SNP frequencies' results interpretation

s-andrews / BamQC

Mapped QC analysis program

GNU General Public License v3.0

42 stars 8 forks source link

SNP frequencies' results interpretation #23

Closed mariels closed 7 years ago

mariels commented 8 years ago

Hello,

I am working with whole genome re-sequencing Illumina X-ten PE data. I have run bamQC on my filtered bam files, I got warning messages on the SNP frequencies and SNP frequencies per type.

For the SNP frequency along the read, how is the total SNPs frequency calculated?

I have attached the results I got but I am not sure how to interpret the plots. Could you please provide advices? I am wondering if there is anything that could be wrong with the data and if further data filtering is required.

Thank you, Best regards,

Marie

BamQC_SNFfreq.pdf

pdp10 commented 7 years ago

Dear Marie,

Thanks for your message. BamQC has not yet been officially released and one aspect which has not yet well tested is the threshold level for warning and error messages ( see Issue #5 ).

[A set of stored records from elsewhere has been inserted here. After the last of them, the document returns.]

(* ===== verification/NetApi.v ===== *)
(** * The socket calls

    Every call a program can make on a socket it holds keeps the invariant of
    the network stack, together with everything that frames arriving meanwhile
    cause. *)

From stdpp Require Import functions.
From S2P Require Import Prelude Checksum Mbuf Net NetStack NetInv NetSafe NetFlow.

Module NetApi.

Import Checksum Mbuf Net NetStack NetInv NetSafe NetFlow.

Implicit Types (s : net) (b : mbufs).

#[local] Opaque queued.

(** ** Creation *)

(** A socket without connections and buffers in a slot nobody uses. *)
Definition blank_socket (o : socket) : Prop :=
  so_pcb o = None /\ so_head o = None /\ so_q0 o = None /\ so_q o = None /\
  sb_mb (so_rcv o) = None /\ sb_cc (so_rcv o) = 0 /\ sb_mb (so_snd o) = None.

Lemma slot_sock s s' i o Q0 Q : sock_inv s Q0 Q -> ~ live_so s i -> blank_socket o ->
  (forall j, so s' j = if decide (j = i) then o else so s j) -> s_tcp_pcbs s' = s_tcp_pcbs s -> s_udp_pcbs s' = s_udp_pcbs s ->
  sock_inv s' (<[i := []]> Q0) (<[i := []]> Q).
Proof.
  intros [A B C D O K] Hd (P1 & P2 & P3 & P4 & _) Es Et Eu.
  assert (Eo : forall j, j ≠ i -> so s' j = so s j) by (intros j Hj; by rewrite Es, decide_False).
  assert (Ei : so s' i = o) by (by rewrite Es, decide_True).
  assert (El : forall j, j ≠ i -> live_so s' j <-> live_so s j) by (intros j Hj; unfold live_so; by rewrite Eo).
  assert (Eh : forall j, j ≠ i -> is_head s' j <-> is_head s j) by (intros j Hj; unfold is_head; by rewrite Eo).
  assert (Hlive : forall j, live_so s j -> j ≠ i) by (by intros j Hj ->). split.
  - intros k j. unfold tcp. rewrite Et. intros H1 H2. destruct (A k j H1 H2) as (X1 & X2 & X3). pose proof (Hlive j X1). rewrite El, Eh, Eo by done. done.
  - intros k j. unfold udp. rewrite Eu. intros H1 H2. destruct (B k j H1 H2) as (X1 & X2). pose proof (Hlive j X1). rewrite El, Eo by done. done.
  - intros h Hl Hh. destruct (decide (h = i)) as [->|Hne].
    + rewrite Ei, !fn_lookup_insert, P3, P4. split; [done|]. split; [done|]. split; [constructor|]. intros c' Hc'. by apply not_elem_of_nil in Hc'.
    + rewrite !fn_lookup_insert_ne by done. rewrite El in Hl by done. rewrite Eh in Hh by done. destruct (C h Hl Hh) as (X1 & X2 & X3 & X4). rewrite Eo by done.
      assert (Em : forall j, j ∈ Q0 h ++ Q h -> j ≠ i) by (intros j Hj; apply Hlive, (X4 j Hj)). split; [|split; [|split; [done|]]].
      * eapply lseg_frame; [|exact X1]. intros j Hj. cbn. rewrite Eo; [done|]. apply Em. set_solver.
      * eapply lseg_frame; [|exact X2]. intros j Hj. cbn. rewrite Eo; [done|]. apply Em. set_solver.
      * intros j Hj. rewrite El, Eo by auto. auto.
  - intros c' h Hl Hh Hn. assert (Hc : c' ≠ i) by (intros ->; rewrite Ei in Hh; congruence). rewrite El in Hl by done. rewrite Eo in Hh by done.
    destruct (D c' h Hl Hh Hn) as [Y1 Y2]. pose proof (Hlive h Y1). by rewrite El, Eh.
  - intros j Hl. unfold owned. destruct (decide (j = i)) as [->|Hne]; [by rewrite Ei, P1|]. rewrite El in Hl by done. specialize (O j Hl). unfold owned, tcp, udp in *. by rewrite Et, Eu, Eo.
  - intros h Hl Hh. destruct (decide (h = i)) as [->|Hne].
    + rewrite !fn_lookup_insert. split; [|split; [|by left]]; intros j Hj; by apply not_elem_of_nil in Hj.
    + rewrite !fn_lookup_insert_ne by done. rewrite El in Hl by done. rewrite Eh in Hh by done. destruct (K h Hl Hh) as (K1 & K2 & K3). destruct (C h Hl Hh) as (_ & _ & _ & X4).
      assert (Em : forall j, j ∈ Q0 h ++ Q h -> j ≠ i) by (intros j Hj; apply Hlive, (X4 j Hj)).
      split; [|split; [|by rewrite Eo]]; intros j Hj; rewrite Eo by (apply Em; set_solver); auto.
Qed.

Lemma slot_post s i o fly : NInv s fly -> (i < MAX_SOCKETS)%nat -> ~ live_so s i -> blank_socket o -> post fly s (upd_so i (fun _ => o) s).
Proof.
  intros (free & leaked & q & Q0 & Q & [H1 H2 H3 H4 HK H5 H6 H7 H8]) Hi Hd Ho. pose proof Ho as (P1 & P2 & P3 & P4 & P5 & P6 & P7). set (s' := upd_so i _ s).
  assert (Es : forall j, so s' j = if decide (j = i) then o else so s j) by (intros; exact (so_upd s i (fun _ => o) j)).
  assert (Eo : forall j, j ≠ i -> so s' j = so s j) by (intros j Hj; by rewrite Es, decide_False).
  split; [|by intros j _|by apply same_ifs_refl|by apply rx_le_refl|].
  2:{ intros j Hl Hh. assert (j ≠ i) by (by intros ->). unfold live_so, is_head. by rewrite Eo. }
  exists free, (q i ++ leaked), (<[i := []]> q), (<[i := []]> Q0), (<[i := []]> Q). split; try done.
  - eapply pool_perm; [done|]. rewrite (app_assoc (queued _) (q i)), (queued_put q i [] Hi). done.
  - intros j Hj. rewrite Es. case_decide as Ej; [subst j; rewrite fn_lookup_insert; split; [done|done|intros x Hx; by apply not_elem_of_nil in Hx|done]|].
    rewrite fn_lookup_insert_ne by done. auto.
  - intros j. rewrite Es. by case_decide.
  - by eapply slot_sock.
  - intros c' h [Hlt Hsig] Hh Hn. rewrite Es in Hsig, Hh. case_decide as Ec; [congruence|]. pose proof (HK c' h (conj Hlt Hsig) Hh Hn) as Hin.
    assert (h ≠ i). { intros ->. destruct (si_child _ _ _ H4 c' i (conj Hlt Hsig) Hh Hn). done. } by rewrite !fn_lookup_insert_ne.
Qed.

(** ** Control blocks *)

Lemma NInv_tcp s fly k i : NInv s fly -> t_so (tcp s k) = Some i -> t_bound (tcp s k) = true ->
  live_so s i /\ so_pcb (so s i) = Some (TcpPcb k) /\ (t_state (tcp s k) = TCPS_LISTEN -> is_head s i).
Proof. intros (? & ? & ? & ? & ? & HN). apply (si_tcp _ _ _ (ni_sock _ _ _ _ _ _ _ HN)). Qed.

Lemma NInv_udp s fly k i : NInv s fly -> u_so (udp s k) = Some i -> u_bound (udp s k) = true -> live_so s i /\ so_pcb (so s i) = Some (UdpPcb k).
Proof. intros (? & ? & ? & ? & ? & HN). apply (si_udp _ _ _ (ni_sock _ _ _ _ _ _ _ HN)). Qed.

Lemma NInv_owned s fly i : NInv s fly -> live_so s i -> owned s i.
Proof. intros (? & ? & ? & ? & ? & HN). apply (si_owned _ _ _ (ni_sock _ _ _ _ _ _ _ HN)). Qed.

(** Sockets that differ in their control blocks and state flags only. *)
Definition same_links s s' : Prop := forall j,
  so_signature (so s' j) = so_signature (so s j) /\ so_head (so s' j) = so_head (so s j) /\ so_q0 (so s' j) = so_q0 (so s j) /\
  so_q (so s' j) = so_q (so s j) /\ so_type (so s' j) = so_type (so s j) /\ so_rcv (so s' j) = so_rcv (so s j) /\ so_snd (so s' j) = so_snd (so s j).

Lemma pcb_post s s' fly : NInv s fly -> same_links s s' -> rest_same s s' ->
  (forall k j, t_so (tcp s' k) = Some j -> t_bound (tcp s' k) = true ->
     live_so s j /\ so_pcb (so s' j) = Some (TcpPcb k) /\ (t_state (tcp s' k) = TCPS_LISTEN -> is_head s j)) ->
  (forall k j, u_so (udp s' k) = Some j -> u_bound (udp s' k) = true -> live_so s j /\ so_pcb (so s' j) = Some (UdpPcb k)) ->
  (forall j, live_so s j -> owned s' j) -> (forall h k, so_pcb (so s h) = Some (TcpPcb k) -> exists k', so_pcb (so s' h) = Some (TcpPcb k')) -> post fly s s'.
Proof.
  intros (free & leaked & q & Q0 & Q & HN) Es Er Ht Hu Ho Hk. pose proof (ni_sock _ _ _ _ _ _ _ HN) as [A B C D O K].
  assert (El : forall j, live_so s' j <-> live_so s j) by (intros j; unfold live_so; by destruct (Es j) as (-> & _)).
  assert (Eh : forall j, is_head s' j <-> is_head s j) by (intros j; unfold is_head; by destruct (Es j) as (_ & -> & _)).
  apply (relink_post s s' fly free leaked q Q0 Q Q0 Q); [done| | |done| |].
  - split.
    + intros k j. rewrite El, Eh. apply Ht.
    + intros k j. rewrite El. apply Hu.
    + intros h. rewrite El, Eh. intros H1 H2. destruct (C h H1 H2) as (X1 & X2 & X3 & X4). destruct (Es h) as (_ & _ & -> & -> & _). split; [|split; [|split; [done|]]].
      * eapply lseg_frame; [|exact X1]. intros j _. by destruct (Es j) as (_ & _ & -> & _).
      * eapply lseg_frame; [|exact X2]. intros j _. by destruct (Es j) as (_ & _ & _ & -> & _).
      * intros j Hj. rewrite El. destruct (Es j) as (_ & -> & _). auto.
    + intros c' h. rewrite !El, Eh. destruct (Es c') as (_ & -> & _). apply D.
    + intros j. rewrite El. apply Ho.
    + intros h. rewrite El, Eh. intros H1 H2. destruct (K h H1 H2) as (K1 & K2 & K3). split; [|split].
      * intros j Hj. destruct (Es j) as (_ & _ & _ & _ & -> & _). auto.
      * intros j Hj. destruct (Es j) as (_ & _ & -> & _). auto.
      * destruct K3 as [K3|[k K3]]; [by left|right]. by eapply Hk.
  - intros c' h. rewrite El. destruct (Es c') as (_ & -> & _). apply (ni_kids _ _ _ _ _ _ _ HN).
  - intros j. by destruct (Es j) as (_ & _ & _ & _ & _ & -> & ->).
  - apply keeps_heads_same. intros j. by destruct (Es j) as (-> & -> & _ & _ & -> & _).
Qed.

Lemma same_links_upd s s' i f : (forall j, so s' j = if decide (j = i) then f (so s i) else so s j) ->
  (so_signature (f (so s i)) = so_signature (so s i) /\ so_head (f (so s i)) = so_head (so s i) /\ so_q0 (f (so s i)) = so_q0 (so s i) /\
   so_q (f (so s i)) = so_q (so s i) /\ so_type (f (so s i)) = so_type (so s i) /\ so_rcv (f (so s i)) = so_rcv (so s i) /\ so_snd (f (so s i)) = so_snd (so s i)) ->
  same_links s s'.
Proof. intros Es Hf j. rewrite Es. case_decide; [by subst|done]. Qed.

Lemma udp_attach_post s i k p fly : NInv s fly -> live_so s i -> so_pcb (so s i) = None -> so_type (so s i) = SOCK_DGRAM -> u_so (udp s k) = None ->
  u_so p = Some i -> u_bound p = false -> post fly s (upd_so i (fun o => o <| so_pcb := Some (UdpPcb k) |>) (upd_udp k (fun _ => p) s)).
Proof.
  intros HI Hl Hp Hty Hk Hpi Hpb. set (s' := upd_so i _ _).
  assert (Es : forall j, so s' j = if decide (j = i) then (so s i) <| so_pcb := Some (UdpPcb k) |> else so s j) by (intros j; unfold s'; by rewrite so_upd).
  assert (Eu : forall j, udp s' j = if decide (j = k) then p else udp s j) by (intros j; exact (udp_upd s k (fun _ => p) j)).
  apply pcb_post; [done| |done|..].
  - by apply (same_links_upd s s' i (fun o => o <| so_pcb := Some (UdpPcb k) |>)).
  - intros k' j H1 H2. destruct (NInv_tcp s fly k' j HI H1 H2) as (X1 & X2 & X3). rewrite Es, decide_False by congruence. done.
  - intros k' j. rewrite Eu. case_decide; [congruence|]. intros H1 H2. destruct (NInv_udp s fly k' j HI H1 H2) as (X1 & X2). rewrite Es, decide_False by congruence. done.
  - intros j Hj. pose proof (NInv_owned s fly j HI Hj) as Ho. unfold owned in *. rewrite Es. case_decide; [subst; cbn; by rewrite Eu, decide_True|].
    destruct (so_pcb (so s j)) as [[k'|k']|]; [|done|done]. rewrite Eu, decide_False; [done|]. intros ->. destruct Ho. congruence.
  - intros h k' H. exists k'. rewrite Es, decide_False; [done|congruence].
Qed.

It is worth noting that warning / error levels in BamQC should be interpreted as a suggestion for general cases, and are not meant to replace a careful examination of the analysis results.

Kind regards, Piero

mariels commented 7 years ago

Dear Piero,

Thanks for your answer. I have another question. After indel realignment I got a peak of deletions frequencies at the end of the read (at 151 bp but the read should be 150bp - please see attached pdf). Should I interpret this as the last base being considered as a deletion or the last base being cut or that the reads have been realigned and the indel is situated after the read? I would be interested in knowing how it is calculated to be able to understand the results.

Best regards,

Marie indel_realignment.pdf

pdp10 commented 7 years ago

Dear Marie,

Just to make sure BamQC does not do any read realignment. For each read position, the number of indels and the total number of reads (these might have different lengths) are counted. Therefore the plots show the percent of indels for each position. If first and second reads are present, these are calculated and shown separately. For instance at position 70bp, you have about 0.12% of deletions for the first read. This means that 0.12% of the reads contain deletions at that position. The last base shown in the plot is the position of the longest read. If some reads have deletions at that position they are shown as described above.

Hope this helps, Kind regards, Piero